(Dataset entries)
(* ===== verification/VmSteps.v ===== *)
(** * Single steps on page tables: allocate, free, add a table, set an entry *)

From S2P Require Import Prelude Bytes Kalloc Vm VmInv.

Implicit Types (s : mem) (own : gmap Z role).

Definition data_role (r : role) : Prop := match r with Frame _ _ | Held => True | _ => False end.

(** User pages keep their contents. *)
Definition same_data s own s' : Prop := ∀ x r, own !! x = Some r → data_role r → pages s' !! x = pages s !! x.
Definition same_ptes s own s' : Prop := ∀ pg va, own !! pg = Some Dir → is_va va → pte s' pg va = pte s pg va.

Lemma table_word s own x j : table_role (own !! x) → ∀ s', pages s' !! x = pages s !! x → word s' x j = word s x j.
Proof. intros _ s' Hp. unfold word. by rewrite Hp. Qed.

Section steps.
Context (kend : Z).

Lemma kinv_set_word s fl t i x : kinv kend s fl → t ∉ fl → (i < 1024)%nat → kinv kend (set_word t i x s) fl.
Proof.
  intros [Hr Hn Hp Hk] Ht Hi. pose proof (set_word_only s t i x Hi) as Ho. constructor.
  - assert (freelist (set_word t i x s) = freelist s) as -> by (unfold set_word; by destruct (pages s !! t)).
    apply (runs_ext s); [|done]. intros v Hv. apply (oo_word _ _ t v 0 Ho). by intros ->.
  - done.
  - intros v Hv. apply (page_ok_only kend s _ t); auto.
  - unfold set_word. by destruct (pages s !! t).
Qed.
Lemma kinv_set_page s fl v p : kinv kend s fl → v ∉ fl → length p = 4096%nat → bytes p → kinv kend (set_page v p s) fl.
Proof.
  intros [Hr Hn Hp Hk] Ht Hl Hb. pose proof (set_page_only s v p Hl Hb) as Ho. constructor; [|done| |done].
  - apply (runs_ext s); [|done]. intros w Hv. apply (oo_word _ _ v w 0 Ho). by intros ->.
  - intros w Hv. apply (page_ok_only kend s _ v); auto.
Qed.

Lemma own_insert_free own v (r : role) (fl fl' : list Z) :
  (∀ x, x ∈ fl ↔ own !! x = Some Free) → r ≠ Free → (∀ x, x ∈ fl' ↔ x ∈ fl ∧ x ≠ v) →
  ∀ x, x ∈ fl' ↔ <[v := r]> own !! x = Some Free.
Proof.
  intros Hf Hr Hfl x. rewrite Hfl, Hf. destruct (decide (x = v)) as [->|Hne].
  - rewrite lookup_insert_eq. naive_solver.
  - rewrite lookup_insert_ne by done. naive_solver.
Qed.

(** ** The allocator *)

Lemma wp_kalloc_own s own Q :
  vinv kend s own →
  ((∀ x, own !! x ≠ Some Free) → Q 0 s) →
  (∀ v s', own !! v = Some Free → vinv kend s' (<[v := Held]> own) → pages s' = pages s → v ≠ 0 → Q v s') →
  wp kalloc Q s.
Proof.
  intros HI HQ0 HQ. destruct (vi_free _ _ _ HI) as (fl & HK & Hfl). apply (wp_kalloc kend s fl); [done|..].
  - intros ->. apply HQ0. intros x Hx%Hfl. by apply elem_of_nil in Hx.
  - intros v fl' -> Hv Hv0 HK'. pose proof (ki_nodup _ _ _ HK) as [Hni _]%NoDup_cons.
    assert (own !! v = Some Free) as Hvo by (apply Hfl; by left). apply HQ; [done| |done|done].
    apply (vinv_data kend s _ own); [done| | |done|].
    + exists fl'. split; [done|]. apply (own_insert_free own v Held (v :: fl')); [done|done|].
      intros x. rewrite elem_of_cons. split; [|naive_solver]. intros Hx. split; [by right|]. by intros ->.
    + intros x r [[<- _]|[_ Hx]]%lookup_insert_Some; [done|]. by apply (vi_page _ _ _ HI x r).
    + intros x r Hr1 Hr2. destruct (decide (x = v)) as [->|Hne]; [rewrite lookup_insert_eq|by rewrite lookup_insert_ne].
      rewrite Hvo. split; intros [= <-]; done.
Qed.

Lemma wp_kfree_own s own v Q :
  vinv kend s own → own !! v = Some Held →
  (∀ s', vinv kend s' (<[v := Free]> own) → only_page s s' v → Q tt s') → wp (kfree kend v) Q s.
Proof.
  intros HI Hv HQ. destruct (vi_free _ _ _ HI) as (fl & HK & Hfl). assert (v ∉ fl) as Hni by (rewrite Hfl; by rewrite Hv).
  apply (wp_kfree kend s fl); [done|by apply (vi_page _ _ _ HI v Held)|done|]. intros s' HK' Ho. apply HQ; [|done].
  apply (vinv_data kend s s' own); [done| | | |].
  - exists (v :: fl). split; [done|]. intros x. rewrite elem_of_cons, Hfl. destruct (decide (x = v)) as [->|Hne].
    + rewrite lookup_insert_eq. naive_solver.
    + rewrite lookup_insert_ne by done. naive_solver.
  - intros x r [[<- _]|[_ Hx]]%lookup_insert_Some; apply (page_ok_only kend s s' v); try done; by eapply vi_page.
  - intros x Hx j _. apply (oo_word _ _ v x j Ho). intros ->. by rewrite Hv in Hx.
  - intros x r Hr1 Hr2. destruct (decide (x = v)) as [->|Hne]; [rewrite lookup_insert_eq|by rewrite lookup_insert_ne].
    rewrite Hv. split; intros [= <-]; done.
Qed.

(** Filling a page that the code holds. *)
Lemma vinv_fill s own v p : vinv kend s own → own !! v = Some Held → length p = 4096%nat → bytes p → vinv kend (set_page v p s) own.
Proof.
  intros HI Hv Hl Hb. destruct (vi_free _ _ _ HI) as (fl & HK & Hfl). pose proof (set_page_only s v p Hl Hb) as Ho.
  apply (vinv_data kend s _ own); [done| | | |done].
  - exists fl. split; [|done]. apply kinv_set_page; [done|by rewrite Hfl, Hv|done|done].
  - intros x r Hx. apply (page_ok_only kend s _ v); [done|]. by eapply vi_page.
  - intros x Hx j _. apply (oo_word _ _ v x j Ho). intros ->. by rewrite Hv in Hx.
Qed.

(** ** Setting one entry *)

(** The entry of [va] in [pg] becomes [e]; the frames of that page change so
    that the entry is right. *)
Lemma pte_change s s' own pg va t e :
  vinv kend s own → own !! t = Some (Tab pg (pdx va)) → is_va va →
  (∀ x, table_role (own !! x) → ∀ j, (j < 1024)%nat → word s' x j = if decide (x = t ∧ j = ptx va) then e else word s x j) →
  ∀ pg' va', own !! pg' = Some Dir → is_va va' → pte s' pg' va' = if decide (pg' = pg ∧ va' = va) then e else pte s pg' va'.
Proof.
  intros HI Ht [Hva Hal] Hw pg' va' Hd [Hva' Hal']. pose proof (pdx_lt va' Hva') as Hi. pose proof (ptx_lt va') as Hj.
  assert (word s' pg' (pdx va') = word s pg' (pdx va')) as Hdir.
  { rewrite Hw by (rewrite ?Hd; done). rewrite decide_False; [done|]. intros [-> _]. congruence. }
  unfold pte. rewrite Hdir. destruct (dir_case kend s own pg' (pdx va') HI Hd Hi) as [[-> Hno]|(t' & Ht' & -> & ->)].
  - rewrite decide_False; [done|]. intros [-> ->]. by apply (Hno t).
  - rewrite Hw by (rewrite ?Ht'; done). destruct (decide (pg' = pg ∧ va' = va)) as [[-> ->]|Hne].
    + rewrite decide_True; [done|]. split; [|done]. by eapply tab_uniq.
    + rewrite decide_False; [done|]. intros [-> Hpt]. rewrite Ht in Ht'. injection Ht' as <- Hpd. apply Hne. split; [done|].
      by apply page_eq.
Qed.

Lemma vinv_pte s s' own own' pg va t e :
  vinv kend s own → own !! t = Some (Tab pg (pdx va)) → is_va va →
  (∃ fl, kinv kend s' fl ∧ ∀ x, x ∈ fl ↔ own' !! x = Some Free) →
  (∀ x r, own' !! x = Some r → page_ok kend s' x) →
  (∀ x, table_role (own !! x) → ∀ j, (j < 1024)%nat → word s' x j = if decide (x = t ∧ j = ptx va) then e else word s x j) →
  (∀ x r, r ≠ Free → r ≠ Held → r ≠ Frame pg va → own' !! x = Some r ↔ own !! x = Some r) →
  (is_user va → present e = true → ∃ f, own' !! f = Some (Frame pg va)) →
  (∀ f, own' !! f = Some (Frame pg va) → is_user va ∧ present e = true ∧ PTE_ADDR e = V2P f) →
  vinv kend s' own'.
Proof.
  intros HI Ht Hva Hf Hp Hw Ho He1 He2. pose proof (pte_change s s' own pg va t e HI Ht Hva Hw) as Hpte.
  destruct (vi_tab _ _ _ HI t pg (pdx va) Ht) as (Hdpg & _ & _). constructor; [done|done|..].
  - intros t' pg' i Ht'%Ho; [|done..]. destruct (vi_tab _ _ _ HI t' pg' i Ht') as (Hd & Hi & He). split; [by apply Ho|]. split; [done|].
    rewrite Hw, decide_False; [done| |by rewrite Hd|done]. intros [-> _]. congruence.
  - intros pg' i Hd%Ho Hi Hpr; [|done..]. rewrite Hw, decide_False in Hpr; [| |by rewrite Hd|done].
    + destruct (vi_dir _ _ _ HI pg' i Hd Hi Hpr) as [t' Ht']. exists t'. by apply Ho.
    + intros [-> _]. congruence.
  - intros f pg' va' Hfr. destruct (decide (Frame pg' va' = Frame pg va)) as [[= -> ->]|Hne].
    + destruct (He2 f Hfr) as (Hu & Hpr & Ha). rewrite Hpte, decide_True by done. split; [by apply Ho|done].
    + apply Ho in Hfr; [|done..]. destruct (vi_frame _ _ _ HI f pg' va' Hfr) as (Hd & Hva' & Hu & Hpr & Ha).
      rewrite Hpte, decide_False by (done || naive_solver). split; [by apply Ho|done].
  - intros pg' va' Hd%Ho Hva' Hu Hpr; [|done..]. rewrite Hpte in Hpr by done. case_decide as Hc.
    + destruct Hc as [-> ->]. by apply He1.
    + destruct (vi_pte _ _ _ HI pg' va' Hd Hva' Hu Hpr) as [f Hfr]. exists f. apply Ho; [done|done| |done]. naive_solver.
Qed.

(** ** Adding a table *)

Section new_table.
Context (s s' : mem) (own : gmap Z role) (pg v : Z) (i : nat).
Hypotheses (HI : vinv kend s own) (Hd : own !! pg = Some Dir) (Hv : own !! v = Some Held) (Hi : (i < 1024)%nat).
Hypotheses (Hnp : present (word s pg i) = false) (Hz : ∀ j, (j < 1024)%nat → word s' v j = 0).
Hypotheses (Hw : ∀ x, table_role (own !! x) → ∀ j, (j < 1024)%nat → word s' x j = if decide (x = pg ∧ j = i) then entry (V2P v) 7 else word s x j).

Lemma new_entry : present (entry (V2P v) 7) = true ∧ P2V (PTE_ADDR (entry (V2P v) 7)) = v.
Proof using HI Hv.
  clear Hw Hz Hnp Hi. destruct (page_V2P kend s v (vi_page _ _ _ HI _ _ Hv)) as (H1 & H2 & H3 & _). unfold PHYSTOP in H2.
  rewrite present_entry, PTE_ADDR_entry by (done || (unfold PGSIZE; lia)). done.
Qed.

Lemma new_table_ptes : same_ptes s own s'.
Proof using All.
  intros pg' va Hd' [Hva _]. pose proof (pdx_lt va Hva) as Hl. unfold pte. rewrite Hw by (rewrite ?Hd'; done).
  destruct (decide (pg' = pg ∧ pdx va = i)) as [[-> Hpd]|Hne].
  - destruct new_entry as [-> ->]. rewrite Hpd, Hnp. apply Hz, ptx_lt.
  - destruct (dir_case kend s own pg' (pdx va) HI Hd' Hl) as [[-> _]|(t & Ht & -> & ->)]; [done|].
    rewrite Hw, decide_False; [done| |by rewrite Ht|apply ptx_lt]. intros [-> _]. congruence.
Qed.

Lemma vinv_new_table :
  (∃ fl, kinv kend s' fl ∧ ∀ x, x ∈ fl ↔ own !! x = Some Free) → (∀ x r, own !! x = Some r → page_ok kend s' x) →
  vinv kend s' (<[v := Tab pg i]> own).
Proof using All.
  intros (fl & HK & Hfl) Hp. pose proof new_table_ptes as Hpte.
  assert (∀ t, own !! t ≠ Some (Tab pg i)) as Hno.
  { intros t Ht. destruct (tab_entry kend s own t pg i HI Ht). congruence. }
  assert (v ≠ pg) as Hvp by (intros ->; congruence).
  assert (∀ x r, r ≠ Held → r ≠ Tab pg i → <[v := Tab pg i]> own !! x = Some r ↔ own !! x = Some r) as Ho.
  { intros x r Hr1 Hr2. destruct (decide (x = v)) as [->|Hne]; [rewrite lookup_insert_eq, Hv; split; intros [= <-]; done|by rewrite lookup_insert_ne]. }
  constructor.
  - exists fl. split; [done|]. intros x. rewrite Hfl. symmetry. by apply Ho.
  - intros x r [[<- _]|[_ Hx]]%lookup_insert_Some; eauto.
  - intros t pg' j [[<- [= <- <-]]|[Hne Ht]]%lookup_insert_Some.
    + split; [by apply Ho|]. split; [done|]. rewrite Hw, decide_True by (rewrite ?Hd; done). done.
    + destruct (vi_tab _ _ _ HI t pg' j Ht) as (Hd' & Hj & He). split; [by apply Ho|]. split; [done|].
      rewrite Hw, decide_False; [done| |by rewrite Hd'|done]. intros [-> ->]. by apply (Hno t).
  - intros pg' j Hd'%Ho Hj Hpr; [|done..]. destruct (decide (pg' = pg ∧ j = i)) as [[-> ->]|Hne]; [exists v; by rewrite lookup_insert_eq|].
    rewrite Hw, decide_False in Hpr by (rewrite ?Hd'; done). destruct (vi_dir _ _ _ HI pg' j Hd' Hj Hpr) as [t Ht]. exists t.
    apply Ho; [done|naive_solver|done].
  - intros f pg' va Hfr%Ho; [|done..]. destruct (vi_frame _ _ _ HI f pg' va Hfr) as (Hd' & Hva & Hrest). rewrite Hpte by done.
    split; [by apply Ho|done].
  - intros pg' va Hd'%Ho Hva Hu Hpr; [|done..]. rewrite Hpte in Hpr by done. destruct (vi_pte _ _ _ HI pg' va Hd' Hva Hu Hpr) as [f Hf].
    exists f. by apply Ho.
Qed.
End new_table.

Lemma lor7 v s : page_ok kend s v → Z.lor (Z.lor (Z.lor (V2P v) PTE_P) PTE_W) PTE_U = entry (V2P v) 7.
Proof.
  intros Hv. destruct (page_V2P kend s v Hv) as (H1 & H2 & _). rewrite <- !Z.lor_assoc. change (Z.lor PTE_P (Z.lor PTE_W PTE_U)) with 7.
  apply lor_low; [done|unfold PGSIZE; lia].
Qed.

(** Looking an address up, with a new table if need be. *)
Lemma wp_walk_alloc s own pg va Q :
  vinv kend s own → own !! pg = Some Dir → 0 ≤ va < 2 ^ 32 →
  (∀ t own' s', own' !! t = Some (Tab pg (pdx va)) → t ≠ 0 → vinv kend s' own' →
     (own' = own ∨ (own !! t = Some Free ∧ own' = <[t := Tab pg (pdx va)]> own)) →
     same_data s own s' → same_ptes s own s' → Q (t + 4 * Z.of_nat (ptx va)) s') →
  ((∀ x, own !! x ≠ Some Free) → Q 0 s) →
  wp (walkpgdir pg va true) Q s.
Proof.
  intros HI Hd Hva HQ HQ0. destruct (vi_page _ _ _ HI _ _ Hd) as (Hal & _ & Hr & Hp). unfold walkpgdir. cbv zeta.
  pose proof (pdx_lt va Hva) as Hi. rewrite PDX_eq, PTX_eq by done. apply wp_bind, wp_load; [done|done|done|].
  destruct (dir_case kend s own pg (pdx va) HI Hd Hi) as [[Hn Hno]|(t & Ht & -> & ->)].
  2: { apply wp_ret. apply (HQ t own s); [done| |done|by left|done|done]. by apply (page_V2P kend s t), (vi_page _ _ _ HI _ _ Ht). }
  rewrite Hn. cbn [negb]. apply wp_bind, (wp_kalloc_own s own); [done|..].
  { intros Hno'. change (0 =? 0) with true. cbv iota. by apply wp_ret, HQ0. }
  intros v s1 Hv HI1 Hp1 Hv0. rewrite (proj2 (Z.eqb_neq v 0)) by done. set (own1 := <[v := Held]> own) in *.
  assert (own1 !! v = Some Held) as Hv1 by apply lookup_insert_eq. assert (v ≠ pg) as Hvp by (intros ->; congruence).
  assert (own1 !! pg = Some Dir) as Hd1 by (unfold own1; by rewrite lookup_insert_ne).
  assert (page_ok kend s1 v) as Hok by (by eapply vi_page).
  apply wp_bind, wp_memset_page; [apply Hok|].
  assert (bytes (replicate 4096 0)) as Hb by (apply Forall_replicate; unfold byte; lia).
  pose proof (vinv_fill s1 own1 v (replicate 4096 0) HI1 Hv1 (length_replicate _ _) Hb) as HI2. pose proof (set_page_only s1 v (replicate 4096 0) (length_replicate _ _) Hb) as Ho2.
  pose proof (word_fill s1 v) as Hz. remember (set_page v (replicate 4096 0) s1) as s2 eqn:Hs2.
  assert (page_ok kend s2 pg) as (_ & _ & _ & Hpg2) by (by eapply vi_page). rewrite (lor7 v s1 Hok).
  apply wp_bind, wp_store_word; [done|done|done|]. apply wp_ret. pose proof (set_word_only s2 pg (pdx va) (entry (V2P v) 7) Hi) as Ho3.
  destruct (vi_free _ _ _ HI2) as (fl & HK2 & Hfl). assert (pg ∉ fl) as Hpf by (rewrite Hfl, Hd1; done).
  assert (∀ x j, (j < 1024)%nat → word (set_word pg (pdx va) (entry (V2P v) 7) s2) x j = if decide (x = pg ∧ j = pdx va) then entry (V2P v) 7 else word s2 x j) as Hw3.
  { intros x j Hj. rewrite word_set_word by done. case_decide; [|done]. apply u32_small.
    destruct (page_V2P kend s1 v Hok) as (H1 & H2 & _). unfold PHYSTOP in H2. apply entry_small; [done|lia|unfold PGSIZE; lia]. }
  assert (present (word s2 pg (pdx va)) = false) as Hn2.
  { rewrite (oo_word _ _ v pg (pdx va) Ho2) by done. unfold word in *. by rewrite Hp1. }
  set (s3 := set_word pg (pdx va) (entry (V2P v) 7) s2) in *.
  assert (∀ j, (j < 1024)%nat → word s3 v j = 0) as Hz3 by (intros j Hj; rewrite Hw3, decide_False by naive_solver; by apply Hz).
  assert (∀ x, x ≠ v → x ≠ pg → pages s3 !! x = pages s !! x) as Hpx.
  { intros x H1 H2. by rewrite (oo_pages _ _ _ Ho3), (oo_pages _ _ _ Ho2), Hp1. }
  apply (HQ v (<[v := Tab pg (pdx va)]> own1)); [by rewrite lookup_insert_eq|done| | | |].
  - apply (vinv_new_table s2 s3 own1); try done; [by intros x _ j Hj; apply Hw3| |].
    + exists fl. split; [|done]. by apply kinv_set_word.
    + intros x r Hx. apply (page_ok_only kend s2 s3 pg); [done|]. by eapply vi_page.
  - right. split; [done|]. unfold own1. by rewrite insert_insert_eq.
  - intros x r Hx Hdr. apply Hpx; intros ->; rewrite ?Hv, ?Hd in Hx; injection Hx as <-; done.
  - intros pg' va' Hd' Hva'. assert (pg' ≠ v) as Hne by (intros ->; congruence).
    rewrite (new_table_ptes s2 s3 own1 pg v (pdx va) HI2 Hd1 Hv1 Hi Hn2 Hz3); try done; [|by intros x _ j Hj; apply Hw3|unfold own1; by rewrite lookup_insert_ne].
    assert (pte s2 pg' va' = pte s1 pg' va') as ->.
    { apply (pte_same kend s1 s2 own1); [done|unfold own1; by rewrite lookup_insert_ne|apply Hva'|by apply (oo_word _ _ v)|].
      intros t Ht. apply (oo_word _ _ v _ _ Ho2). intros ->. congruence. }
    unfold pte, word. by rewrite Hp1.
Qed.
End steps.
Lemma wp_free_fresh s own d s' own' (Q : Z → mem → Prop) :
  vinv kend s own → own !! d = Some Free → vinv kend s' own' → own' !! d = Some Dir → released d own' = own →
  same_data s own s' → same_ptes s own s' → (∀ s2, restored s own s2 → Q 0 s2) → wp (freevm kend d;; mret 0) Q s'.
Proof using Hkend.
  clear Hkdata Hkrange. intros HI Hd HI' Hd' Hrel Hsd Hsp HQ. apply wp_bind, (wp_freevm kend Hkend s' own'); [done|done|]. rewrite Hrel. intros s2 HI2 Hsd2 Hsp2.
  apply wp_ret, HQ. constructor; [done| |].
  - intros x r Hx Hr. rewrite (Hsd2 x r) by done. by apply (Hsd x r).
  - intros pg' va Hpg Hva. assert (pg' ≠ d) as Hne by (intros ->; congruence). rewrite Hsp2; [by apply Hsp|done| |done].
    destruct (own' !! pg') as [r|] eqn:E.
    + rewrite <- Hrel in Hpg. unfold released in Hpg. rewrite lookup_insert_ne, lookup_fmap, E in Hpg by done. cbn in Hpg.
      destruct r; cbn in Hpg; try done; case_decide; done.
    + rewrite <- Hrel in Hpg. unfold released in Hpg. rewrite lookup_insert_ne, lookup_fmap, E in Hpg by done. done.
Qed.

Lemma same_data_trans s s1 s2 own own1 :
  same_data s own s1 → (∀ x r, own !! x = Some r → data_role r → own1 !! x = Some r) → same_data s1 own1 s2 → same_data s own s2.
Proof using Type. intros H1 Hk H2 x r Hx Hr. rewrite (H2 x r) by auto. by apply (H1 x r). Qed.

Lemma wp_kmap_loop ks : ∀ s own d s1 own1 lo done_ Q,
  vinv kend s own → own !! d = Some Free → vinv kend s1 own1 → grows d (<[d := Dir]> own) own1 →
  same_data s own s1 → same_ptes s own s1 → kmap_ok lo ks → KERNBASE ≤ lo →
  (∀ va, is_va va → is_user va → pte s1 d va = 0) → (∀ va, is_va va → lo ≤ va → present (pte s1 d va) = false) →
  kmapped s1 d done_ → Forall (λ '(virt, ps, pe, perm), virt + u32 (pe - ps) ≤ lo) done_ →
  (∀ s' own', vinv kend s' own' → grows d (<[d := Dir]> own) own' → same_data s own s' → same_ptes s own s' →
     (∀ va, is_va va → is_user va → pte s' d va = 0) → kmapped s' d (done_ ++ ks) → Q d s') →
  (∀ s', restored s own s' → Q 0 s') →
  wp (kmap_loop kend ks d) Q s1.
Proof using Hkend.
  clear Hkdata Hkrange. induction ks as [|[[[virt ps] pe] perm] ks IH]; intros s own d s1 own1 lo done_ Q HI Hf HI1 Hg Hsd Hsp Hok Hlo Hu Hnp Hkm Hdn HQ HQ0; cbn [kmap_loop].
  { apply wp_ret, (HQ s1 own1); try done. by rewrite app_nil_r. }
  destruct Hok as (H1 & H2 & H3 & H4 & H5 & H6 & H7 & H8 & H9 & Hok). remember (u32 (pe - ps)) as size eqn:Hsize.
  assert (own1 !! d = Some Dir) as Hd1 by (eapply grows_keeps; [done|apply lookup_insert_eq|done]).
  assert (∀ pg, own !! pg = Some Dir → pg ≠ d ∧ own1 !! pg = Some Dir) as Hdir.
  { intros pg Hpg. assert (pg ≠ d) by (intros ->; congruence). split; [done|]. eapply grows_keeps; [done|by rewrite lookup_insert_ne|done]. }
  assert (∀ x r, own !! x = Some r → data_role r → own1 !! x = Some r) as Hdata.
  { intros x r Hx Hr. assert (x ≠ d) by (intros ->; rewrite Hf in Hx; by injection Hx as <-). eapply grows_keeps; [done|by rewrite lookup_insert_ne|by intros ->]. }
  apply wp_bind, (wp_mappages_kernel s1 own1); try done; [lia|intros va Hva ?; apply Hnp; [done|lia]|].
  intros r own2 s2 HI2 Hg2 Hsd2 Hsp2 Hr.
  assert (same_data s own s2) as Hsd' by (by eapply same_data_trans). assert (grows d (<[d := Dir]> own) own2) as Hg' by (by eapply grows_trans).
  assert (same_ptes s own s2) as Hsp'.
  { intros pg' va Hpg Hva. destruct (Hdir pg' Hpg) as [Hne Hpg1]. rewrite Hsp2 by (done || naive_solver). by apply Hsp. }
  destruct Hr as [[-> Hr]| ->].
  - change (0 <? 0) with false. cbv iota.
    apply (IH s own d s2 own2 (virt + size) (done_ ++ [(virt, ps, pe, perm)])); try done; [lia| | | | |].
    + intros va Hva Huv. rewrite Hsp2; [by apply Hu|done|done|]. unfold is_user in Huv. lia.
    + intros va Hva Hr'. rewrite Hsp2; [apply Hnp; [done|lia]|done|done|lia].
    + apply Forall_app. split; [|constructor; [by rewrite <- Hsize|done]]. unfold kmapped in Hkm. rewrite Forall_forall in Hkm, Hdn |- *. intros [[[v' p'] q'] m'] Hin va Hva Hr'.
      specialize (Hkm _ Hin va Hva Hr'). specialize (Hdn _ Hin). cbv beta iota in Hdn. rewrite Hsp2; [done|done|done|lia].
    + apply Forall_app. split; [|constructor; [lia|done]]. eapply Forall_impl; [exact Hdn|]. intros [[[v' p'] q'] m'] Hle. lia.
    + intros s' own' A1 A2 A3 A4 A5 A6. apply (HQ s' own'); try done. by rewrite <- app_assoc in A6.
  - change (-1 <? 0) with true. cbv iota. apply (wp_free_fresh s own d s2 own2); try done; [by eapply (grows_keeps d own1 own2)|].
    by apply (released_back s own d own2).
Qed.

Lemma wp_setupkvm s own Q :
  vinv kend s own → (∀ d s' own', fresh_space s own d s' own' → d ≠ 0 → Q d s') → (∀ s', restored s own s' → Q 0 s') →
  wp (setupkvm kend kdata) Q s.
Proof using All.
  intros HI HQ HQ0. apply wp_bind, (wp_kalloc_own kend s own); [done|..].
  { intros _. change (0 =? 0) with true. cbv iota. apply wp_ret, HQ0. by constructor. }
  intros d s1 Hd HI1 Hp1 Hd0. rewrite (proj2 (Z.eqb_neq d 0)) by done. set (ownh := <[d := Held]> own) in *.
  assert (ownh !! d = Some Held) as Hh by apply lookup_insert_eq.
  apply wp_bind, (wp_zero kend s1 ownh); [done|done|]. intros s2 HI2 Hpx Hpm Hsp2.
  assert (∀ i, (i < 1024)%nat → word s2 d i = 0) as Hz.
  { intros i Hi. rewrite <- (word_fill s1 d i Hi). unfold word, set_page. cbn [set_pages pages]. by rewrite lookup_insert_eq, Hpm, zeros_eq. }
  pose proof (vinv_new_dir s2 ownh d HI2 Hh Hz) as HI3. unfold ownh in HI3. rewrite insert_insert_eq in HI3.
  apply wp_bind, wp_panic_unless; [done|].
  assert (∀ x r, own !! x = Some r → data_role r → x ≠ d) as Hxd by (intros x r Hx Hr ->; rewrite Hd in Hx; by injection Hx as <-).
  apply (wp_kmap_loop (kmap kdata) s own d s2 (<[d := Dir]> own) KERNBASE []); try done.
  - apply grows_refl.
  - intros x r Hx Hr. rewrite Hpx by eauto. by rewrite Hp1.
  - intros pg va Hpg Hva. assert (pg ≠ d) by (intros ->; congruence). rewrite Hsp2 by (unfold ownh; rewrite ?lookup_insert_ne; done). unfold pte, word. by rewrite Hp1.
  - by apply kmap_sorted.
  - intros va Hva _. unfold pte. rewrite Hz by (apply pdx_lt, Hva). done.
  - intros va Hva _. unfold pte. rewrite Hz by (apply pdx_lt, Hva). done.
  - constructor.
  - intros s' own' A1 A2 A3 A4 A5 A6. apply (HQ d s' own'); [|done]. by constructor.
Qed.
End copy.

• Your objective: Whenever a line of the entries contains the string "Hkdata", copy that line.

• Solution to this task:
  clear Hkdata Hkrange. intros HI Hd HI' Hd' Hrel Hsd Hsp HQ. apply wp_bind, (wp_freevm kend Hkend s' own'); [done|done|]. rewrite Hrel. intros s2 HI2 Hsd2 Hsp2.
  clear Hkdata Hkrange. induction ks as [|[[[virt ps] pe] perm] ks IH]; intros s own d s1 own1 lo done_ Q HI Hf HI1 Hg Hsd Hsp Hok Hlo Hu Hnp Hkm Hdn HQ HQ0; cbn [kmap_loop].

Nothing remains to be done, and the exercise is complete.